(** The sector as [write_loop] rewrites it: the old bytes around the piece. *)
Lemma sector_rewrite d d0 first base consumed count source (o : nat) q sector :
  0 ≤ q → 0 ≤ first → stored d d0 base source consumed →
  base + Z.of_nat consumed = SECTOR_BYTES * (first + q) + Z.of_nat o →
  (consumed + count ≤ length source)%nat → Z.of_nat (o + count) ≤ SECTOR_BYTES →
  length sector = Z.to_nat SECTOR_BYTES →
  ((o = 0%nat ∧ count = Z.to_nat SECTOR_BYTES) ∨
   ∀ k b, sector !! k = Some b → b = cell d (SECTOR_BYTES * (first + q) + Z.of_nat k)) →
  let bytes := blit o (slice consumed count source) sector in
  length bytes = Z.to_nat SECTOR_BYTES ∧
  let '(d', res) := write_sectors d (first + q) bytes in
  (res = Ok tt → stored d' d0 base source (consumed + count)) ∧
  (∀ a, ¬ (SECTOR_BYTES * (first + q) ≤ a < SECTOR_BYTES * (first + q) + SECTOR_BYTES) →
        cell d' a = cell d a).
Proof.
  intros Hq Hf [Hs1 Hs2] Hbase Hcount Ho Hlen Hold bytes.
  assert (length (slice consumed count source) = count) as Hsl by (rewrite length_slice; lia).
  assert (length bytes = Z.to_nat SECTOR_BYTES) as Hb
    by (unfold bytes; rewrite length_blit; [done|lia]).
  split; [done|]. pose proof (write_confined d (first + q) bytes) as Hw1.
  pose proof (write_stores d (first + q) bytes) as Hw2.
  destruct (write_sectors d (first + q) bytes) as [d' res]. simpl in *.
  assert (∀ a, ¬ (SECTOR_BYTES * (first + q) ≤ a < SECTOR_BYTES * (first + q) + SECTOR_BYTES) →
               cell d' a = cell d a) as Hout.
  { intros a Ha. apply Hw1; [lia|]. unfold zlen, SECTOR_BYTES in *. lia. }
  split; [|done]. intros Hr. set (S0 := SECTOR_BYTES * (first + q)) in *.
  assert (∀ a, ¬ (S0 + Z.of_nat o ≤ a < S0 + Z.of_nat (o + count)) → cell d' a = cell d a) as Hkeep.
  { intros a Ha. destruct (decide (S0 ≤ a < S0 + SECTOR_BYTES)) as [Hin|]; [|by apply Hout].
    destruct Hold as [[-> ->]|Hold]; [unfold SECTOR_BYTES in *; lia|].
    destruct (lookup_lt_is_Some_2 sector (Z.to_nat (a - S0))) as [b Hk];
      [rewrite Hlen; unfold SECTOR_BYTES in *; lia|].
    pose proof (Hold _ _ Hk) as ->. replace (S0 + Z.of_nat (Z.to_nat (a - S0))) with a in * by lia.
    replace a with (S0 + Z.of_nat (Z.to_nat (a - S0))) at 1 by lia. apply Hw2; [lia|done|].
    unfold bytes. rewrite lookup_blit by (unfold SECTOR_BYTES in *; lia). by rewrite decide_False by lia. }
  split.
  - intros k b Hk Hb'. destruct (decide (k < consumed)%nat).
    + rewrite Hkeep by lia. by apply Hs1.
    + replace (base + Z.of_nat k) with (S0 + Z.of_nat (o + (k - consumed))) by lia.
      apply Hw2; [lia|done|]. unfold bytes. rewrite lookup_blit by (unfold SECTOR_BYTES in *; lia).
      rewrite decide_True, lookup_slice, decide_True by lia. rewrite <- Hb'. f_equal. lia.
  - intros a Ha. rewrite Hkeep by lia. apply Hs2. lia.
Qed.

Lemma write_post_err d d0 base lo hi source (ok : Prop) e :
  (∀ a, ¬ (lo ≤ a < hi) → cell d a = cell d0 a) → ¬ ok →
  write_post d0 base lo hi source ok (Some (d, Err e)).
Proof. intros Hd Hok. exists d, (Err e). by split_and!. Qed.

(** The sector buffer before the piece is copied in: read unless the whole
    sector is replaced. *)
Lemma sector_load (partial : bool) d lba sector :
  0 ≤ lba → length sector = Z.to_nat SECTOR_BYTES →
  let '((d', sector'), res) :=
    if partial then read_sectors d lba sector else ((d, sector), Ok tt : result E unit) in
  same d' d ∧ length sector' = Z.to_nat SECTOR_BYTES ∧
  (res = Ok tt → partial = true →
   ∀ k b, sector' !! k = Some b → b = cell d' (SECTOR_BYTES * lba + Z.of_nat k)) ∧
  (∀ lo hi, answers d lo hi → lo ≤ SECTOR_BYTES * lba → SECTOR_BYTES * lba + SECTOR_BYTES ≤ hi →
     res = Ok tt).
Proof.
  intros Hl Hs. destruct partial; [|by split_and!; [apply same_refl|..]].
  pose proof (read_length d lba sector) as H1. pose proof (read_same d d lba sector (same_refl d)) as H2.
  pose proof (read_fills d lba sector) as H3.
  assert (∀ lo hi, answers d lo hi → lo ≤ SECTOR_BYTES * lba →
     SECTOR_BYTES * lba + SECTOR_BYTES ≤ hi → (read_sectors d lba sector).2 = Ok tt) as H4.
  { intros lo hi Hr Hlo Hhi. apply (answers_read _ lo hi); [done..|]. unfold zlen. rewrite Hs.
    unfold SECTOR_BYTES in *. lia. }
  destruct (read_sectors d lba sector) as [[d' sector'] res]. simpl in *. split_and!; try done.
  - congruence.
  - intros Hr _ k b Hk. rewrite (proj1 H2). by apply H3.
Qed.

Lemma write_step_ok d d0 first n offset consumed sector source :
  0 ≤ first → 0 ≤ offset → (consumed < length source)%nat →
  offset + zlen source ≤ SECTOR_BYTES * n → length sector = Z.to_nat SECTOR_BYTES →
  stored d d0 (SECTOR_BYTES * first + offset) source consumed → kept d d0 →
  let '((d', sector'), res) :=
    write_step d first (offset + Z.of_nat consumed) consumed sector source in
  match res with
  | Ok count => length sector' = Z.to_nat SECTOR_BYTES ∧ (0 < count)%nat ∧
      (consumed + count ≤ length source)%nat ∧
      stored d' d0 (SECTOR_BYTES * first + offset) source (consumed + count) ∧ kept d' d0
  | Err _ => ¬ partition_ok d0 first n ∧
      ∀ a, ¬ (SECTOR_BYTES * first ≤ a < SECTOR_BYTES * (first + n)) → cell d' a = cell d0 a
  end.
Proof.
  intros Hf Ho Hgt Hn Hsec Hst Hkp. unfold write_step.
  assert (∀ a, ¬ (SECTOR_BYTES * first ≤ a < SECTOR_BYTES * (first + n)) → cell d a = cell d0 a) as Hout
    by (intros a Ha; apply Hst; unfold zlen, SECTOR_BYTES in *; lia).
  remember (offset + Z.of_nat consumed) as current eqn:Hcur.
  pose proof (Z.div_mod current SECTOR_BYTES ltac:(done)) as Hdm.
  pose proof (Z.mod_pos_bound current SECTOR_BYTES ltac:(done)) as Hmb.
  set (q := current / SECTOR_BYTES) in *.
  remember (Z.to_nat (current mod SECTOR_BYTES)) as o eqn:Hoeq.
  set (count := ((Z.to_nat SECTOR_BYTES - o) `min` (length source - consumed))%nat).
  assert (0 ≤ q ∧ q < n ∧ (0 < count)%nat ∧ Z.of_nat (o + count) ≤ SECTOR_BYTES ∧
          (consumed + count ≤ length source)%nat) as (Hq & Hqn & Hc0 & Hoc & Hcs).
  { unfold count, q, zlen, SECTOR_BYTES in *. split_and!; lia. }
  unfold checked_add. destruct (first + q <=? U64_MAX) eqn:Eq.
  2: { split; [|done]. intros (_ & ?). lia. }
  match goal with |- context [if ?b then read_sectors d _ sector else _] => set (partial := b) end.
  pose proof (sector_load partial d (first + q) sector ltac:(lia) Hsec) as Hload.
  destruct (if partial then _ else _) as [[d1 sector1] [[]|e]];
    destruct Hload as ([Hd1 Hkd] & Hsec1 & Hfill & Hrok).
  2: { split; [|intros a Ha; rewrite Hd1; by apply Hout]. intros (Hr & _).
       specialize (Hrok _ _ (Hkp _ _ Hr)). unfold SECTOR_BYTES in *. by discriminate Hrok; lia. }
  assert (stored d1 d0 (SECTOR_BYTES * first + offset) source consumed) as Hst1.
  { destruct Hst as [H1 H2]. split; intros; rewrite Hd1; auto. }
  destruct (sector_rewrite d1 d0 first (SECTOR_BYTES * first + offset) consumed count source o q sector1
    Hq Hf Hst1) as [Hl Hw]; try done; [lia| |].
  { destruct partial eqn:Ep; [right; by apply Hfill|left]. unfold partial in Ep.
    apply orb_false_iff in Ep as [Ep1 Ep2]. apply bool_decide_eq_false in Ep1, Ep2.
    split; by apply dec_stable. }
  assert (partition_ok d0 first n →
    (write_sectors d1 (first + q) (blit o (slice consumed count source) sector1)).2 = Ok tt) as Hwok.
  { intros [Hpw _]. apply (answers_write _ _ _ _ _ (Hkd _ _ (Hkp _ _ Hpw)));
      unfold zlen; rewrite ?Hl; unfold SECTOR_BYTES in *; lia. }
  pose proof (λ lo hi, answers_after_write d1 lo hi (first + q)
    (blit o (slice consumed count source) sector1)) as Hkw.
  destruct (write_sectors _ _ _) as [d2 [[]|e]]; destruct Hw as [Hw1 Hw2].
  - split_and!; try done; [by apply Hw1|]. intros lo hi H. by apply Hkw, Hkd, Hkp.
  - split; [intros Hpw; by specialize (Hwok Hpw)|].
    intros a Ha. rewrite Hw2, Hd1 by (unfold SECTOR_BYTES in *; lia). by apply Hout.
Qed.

---*---

> **Work request**:
From the records above, transcribe without alteration every line from the one with "lba → SECTOR_BYTES" to the one with "zlen. rewrite Hs.", inclusive.

> **Result for this task**:
  (∀ lo hi, answers d lo hi → lo ≤ SECTOR_BYTES * lba → SECTOR_BYTES * lba + SECTOR_BYTES ≤ hi →
     res = Ok tt).
Proof.
  intros Hl Hs. destruct partial; [|by split_and!; [apply same_refl|..]].
  pose proof (read_length d lba sector) as H1. pose proof (read_same d d lba sector (same_refl d)) as H2.
  pose proof (read_fills d lba sector) as H3.
  assert (∀ lo hi, answers d lo hi → lo ≤ SECTOR_BYTES * lba →
     SECTOR_BYTES * lba + SECTOR_BYTES ≤ hi → (read_sectors d lba sector).2 = Ok tt) as H4.
  { intros lo hi Hr Hlo Hhi. apply (answers_read _ lo hi); [done..|]. unfold zlen. rewrite Hs.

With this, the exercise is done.